PACE Force Field for Protein Simulations. 2. Folding Simulations of Peptides

We present the application of our recently developed PACE force field to the folding of peptides. These peptides include a-helical (AK17 and Fs), beta-sheet (GB1m2 and Trpzip2), and mixed helical/coil (Trp-cage) peptides. With replica exchange molecular dynamics (REMD), our force field can fold the five peptides into their native structures while maintaining their stabilities reasonably well. Our force field is also able to capture important thermodynamic features of the five peptides that have been observed in previous experimental and computational studies, such as different preferences for a helix-turn-helix topology for AK17 and Fs, the relative contribution of four hydrophobic side chains of GB1p to the stability of beta-hairpin, and the distinct role of a hydrogen bond involving Trp-H, and a D9/R16 salt bridge in stabilizing the Trp-cage native structure.

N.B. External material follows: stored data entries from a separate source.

(** C7, amended: when the table sends U+1F62F to [:hushed_face:] and no
    glyph of the table begins with a character of ["Unicode is tricky "],
    [demojize] with the delimiters [" __"] and ["__ "] returns
    ["Unicode is tricky  __hushed_face__ "]: the space that ends the text
    and the space that opens the delimiter both stand before [__]. *)
Theorem demojize_hushed_face_spacing (cache : regexp_cache) :
  cache_ok EMOJI_UNICODE cache →
  hushed_face ∈ values →
  UNICODE_EMOJI !! hushed_face = Some (u ":hushed_face:") →
  (∀ g, g ∈ values → ∃ c, head g = Some c ∧ c ∉ u "Unicode is tricky ") →
  (demojize cache (u "Unicode is tricky " ++ hushed_face) false
     (u " __", u "__ ")).1
  = u "Unicode is tricky  __hushed_face__ ".
Proof.
  intros Hc Hin Hname Hhead.
  assert ([] ∉ values) as Hne.
  { intros H0. by destruct (Hhead _ H0) as (c & [=] & _). }
  assert (values ≠ []) as Hv.
  { intros E. rewrite E in Hin. by apply elem_of_nil in Hin. }
  pose proof (demojize_at EMOJI_UNICODE UNICODE_EMOJI UNICODE_EMOJI_ALIAS
                cache (u "Unicode is tricky ") hushed_face [] false
                (u " __", u "__ ") Hc Hin) as Hat.
  rewrite app_nil_r in Hat. rewrite Hat.
  - rewrite demojize_nil, app_nil_r by done.
    unfold demojize_replace. rewrite Hname. reflexivity.
  - done.
  - intros g i Hg Hi. pose proof (no_match_by_head values _ hushed_face Hhead g i Hg Hi) as Hno.
    exact Hno.
  - intros g _ Hp. by apply prefix_length.
Qed.

End Roundtrip.

(** ** Concrete cases *)

(** The glyphs of the sample table, in the order of the dictionary. *)
Lemma sample_values :
  emoji_values sample_EMOJI_UNICODE
  = [[0x1F44D]; [0x1F468]; [0x1F468; 0x200D; 0x1F469]; [0x1F62F]].
Proof. vm_compute. reflexivity. Qed.

(** Membership in the values of the sample table, case by case. *)
Ltac sample_glyph H :=
  rewrite sample_values in H;
  repeat (apply elem_of_cons in H as [H|H]; [try discriminate H; subst|]);
  try (by apply elem_of_nil in H).

(** C1, as stated, fails.  In alias mode two names share U+1F44D, and the
    glyph comes back as the one the glyph-to-alias table records, not as
    the name that was given.  In canonical mode the name [:é:] is no token:
    [emojize] leaves it, and [demojize] then finds the glyph inside it. *)
Lemma emojize_demojize_not_always_roundtrip :
  two_alias_EMOJI_ALIAS_UNICODE !! u ":+1:" = Some thumbs_up
  ∧ (glyph <- emojize sample_EMOJI_UNICODE two_alias_EMOJI_ALIAS_UNICODE
                (u ":+1:") true (_DEFAULT_DELIMITER, _DEFAULT_DELIMITER) ;;
     ok (demojize sample_EMOJI_UNICODE sample_UNICODE_EMOJI
           sample_UNICODE_EMOJI_ALIAS None glyph true
           (_DEFAULT_DELIMITER, _DEFAULT_DELIMITER)).1)
    = ok (u ":thumbsup:")
  ∧ u ":thumbsup:" ≠ u ":+1:"
  ∧ accent_EMOJI_UNICODE !! [58; 0xE9; 58] = Some [0xE9]
  ∧ (glyph <- emojize accent_EMOJI_UNICODE accent_EMOJI_UNICODE
                [58; 0xE9; 58] false
                (_DEFAULT_DELIMITER, _DEFAULT_DELIMITER) ;;
     ok (demojize accent_EMOJI_UNICODE accent_UNICODE_EMOJI
           accent_UNICODE_EMOJI None glyph false
           (_DEFAULT_DELIMITER, _DEFAULT_DELIMITER)).1)
    = ok [58; 58; 0xE9; 58; 58].
Proof. split_and!; try (vm_compute; reflexivity). vm_compute. intros [=]. Qed.

Lemma emojize_demojize_roundtrip_witness :
  (glyph <- emojize sample_EMOJI_UNICODE sample_EMOJI_ALIAS_UNICODE
              (shortcode (u "thumbsup")) true
              (_DEFAULT_DELIMITER, _DEFAULT_DELIMITER) ;;
   ok (demojize sample_EMOJI_UNICODE sample_UNICODE_EMOJI
         sample_UNICODE_EMOJI_ALIAS None glyph true
         (_DEFAULT_DELIMITER, _DEFAULT_DELIMITER)).1)
  = ok (shortcode (u "thumbsup")).
Proof.
  apply (emojize_demojize_roundtrip sample_EMOJI_UNICODE
           sample_EMOJI_ALIAS_UNICODE sample_UNICODE_EMOJI
           sample_UNICODE_EMOJI_ALIAS None true (u "thumbsup") thumbs_up).
  - by left.
  - split; [done|]. repeat (constructor; [by vm_compute|]). constructor.
  - vm_compute. reflexivity.
  - vm_compute. reflexivity.
  - intros _. rewrite sample_values. by left.
  - intros H. sample_glyph H.
Defined.


Lemma not_elem_of_decide (c : Z) (l : str) :
  bool_decide (c ∈ l) = false → c ∉ l.
Proof. apply bool_decide_eq_false_1. Qed.
(** * WorkoutAgent: the metabolic calculator, the /bmr endpoint, the profile
      contract and the report orchestration of [workout_agent.py]

    Python [float]s are IEEE-754 binary64 values: they are modelled by Rocq's
    primitive floats, whose operations are the same correctly rounded
    binary64 operations.  Python [int]s are unbounded: they are modelled by
    [Z].  Python [str] values are modelled by [string].

    Two libraries do work the source only configures.  pydantic checks the
    [Field] bounds the models declare; the checks are modelled from those
    declarations.  pydantic-ai runs the agent; the run is modelled from the
    settings the source passes ([result_type], [result_retries]) as a loop
    over the answers of the generation backend. *)

From Stdlib Require Import ZArith List String Ascii Bool Lia DecimalString.
From Stdlib Require Import Floats.
From Stdlib Require Import Permutation.
Import ListNotations.

Set Warnings "-inexact-float".

Local Open Scope string_scope.
Local Open Scope Z_scope.

(** ** Exceptions and fallible results *)

(** The exceptions the modelled code can raise; [str(e)] is [exn_message]. *)
Inductive exn : Type :=
| KeyError (key : string)
| OverflowError (msg : string)
| ValidationError (msg : string)
| UnexpectedModelBehavior (msg : string)
| TransportFailure (msg : string).

Definition exn_message (e : exn) : string :=
  match e with
  | KeyError k => k
  | OverflowError m => m
  | ValidationError m => m
  | UnexpectedModelBehavior m => m
  | TransportFailure m => m
  end.

Inductive result (A : Type) : Type :=
| Ok (a : A)
| Raise (e : exn).
Arguments Ok {A} a.
Arguments Raise {A} e.

Definition bind {A B : Type} (r : result A) (k : A -> result B) : result B :=
  match r with
  | Ok a => k a
  | Raise e => Raise e
  end.

Notation "'let*' x ':=' r 'in' k" := (bind r (fun x => k))
  (at level 10, x name, r at level 100, k at level 200).

Definition is_ok {A : Type} (r : result A) : bool :=
  match r with Ok _ => true | Raise _ => false end.

(** ** Python numerics *)

Module Py.

(** [float(n)] for an [int]: the nearest binary64 value (ties to even);
    an [int] too large for binary64 raises [OverflowError]. *)
Definition nearest_of_int (n : Z) : spec_float :=
  binary_normalize prec emax n 0 false.

Definition float_of_int (n : Z) : result float :=
  match nearest_of_int n with
  | S754_infinity _ => Raise (OverflowError "int too large to convert to float")
  | sf => Ok (SF2Prim sf)
  end.

(** Mixed arithmetic converts the [int] operand first. *)
Definition int_mul_float (n : Z) (x : float) : result float :=
  let* fn := float_of_int n in Ok (fn * x)%float.

Definition float_add_int (x : float) (n : Z) : result float :=
  let* fn := float_of_int n in Ok (x + fn)%float.

Definition float_sub_int (x : float) (n : Z) : result float :=
  let* fn := float_of_int n in Ok (x - fn)%float.

(** [num / den] rounded to the nearest integer, ties to the even one
    ([den > 0]). *)
Definition round_half_even (num den : Z) : Z :=
  let q := num / den in
  match 2 * (num mod den) ?= den with
  | Lt => q
  | Gt => q + 1
  | Eq => if Z.even q then q else q + 1
  end.

(** The binary64 value nearest to [(-1)^neg * num / den] ([num, den > 0]):
    the quotient is taken with at least 64 significant bits and one sticky
    bit, then rounded once, ties to even. *)
Definition nearest_float (neg : bool) (num den : Z) : spec_float :=
  let k := Z.max 0 (64 + Z.log2 den - Z.log2 num) in
  let scaled := num * 2 ^ k in
  let m := 2 * (scaled / den) + (if scaled mod den =? 0 then 0 else 1) in
  binary_normalize prec emax (if neg then - m else m) (- k - 1) false.

(** [round(x, ndigits)] for a float [x]: NaN and the infinities round to
    themselves; a finite [x = (-1)^s * m * 2^e] is rounded, from its exact
    value, to the nearest multiple of [10^-ndigits] (ties to even), and the
    result is the binary64 value nearest to that decimal, with the sign of
    [x]; a result too large for binary64 raises [OverflowError]. *)
Definition round (x : float) (ndigits : Z) : result float :=
  match Prim2SF x with
  | S754_finite s m e =>
      let num := Z.pos m * 2 ^ Z.max e 0 * 10 ^ Z.max ndigits 0 in
      let den := 2 ^ Z.max (- e) 0 * 10 ^ Z.max (- ndigits) 0 in
      let n := round_half_even num den in
      if n =? 0 then Ok (SF2Prim (S754_zero s))
      else
        match nearest_float s (n * 10 ^ Z.max (- ndigits) 0)
                              (10 ^ Z.max ndigits 0) with
        | S754_infinity _ =>
            Raise (OverflowError "rounded value too large to represent")
        | sf => Ok (SF2Prim sf)
        end
  | _ => Ok x
  end.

Furthermore, multiple folding and unfolding events are observed in our microsecond-long normal MD simulations of AK17, Trpzip2, and Trp-cage. These simulations provide mechanistic information such as a zip-out pathway of the folding mechanism of Trpzip2 and the folding times of AK.17 and Trp-cage, which are estimated to be about 51 +/- 43 ns and 270 +/- 110 ns, respectively. A 600 ns simulation of the peptides can be completed within one day. These features of our force field are potentially applicable to the study of thermodynamics and kinetics of real protein systems.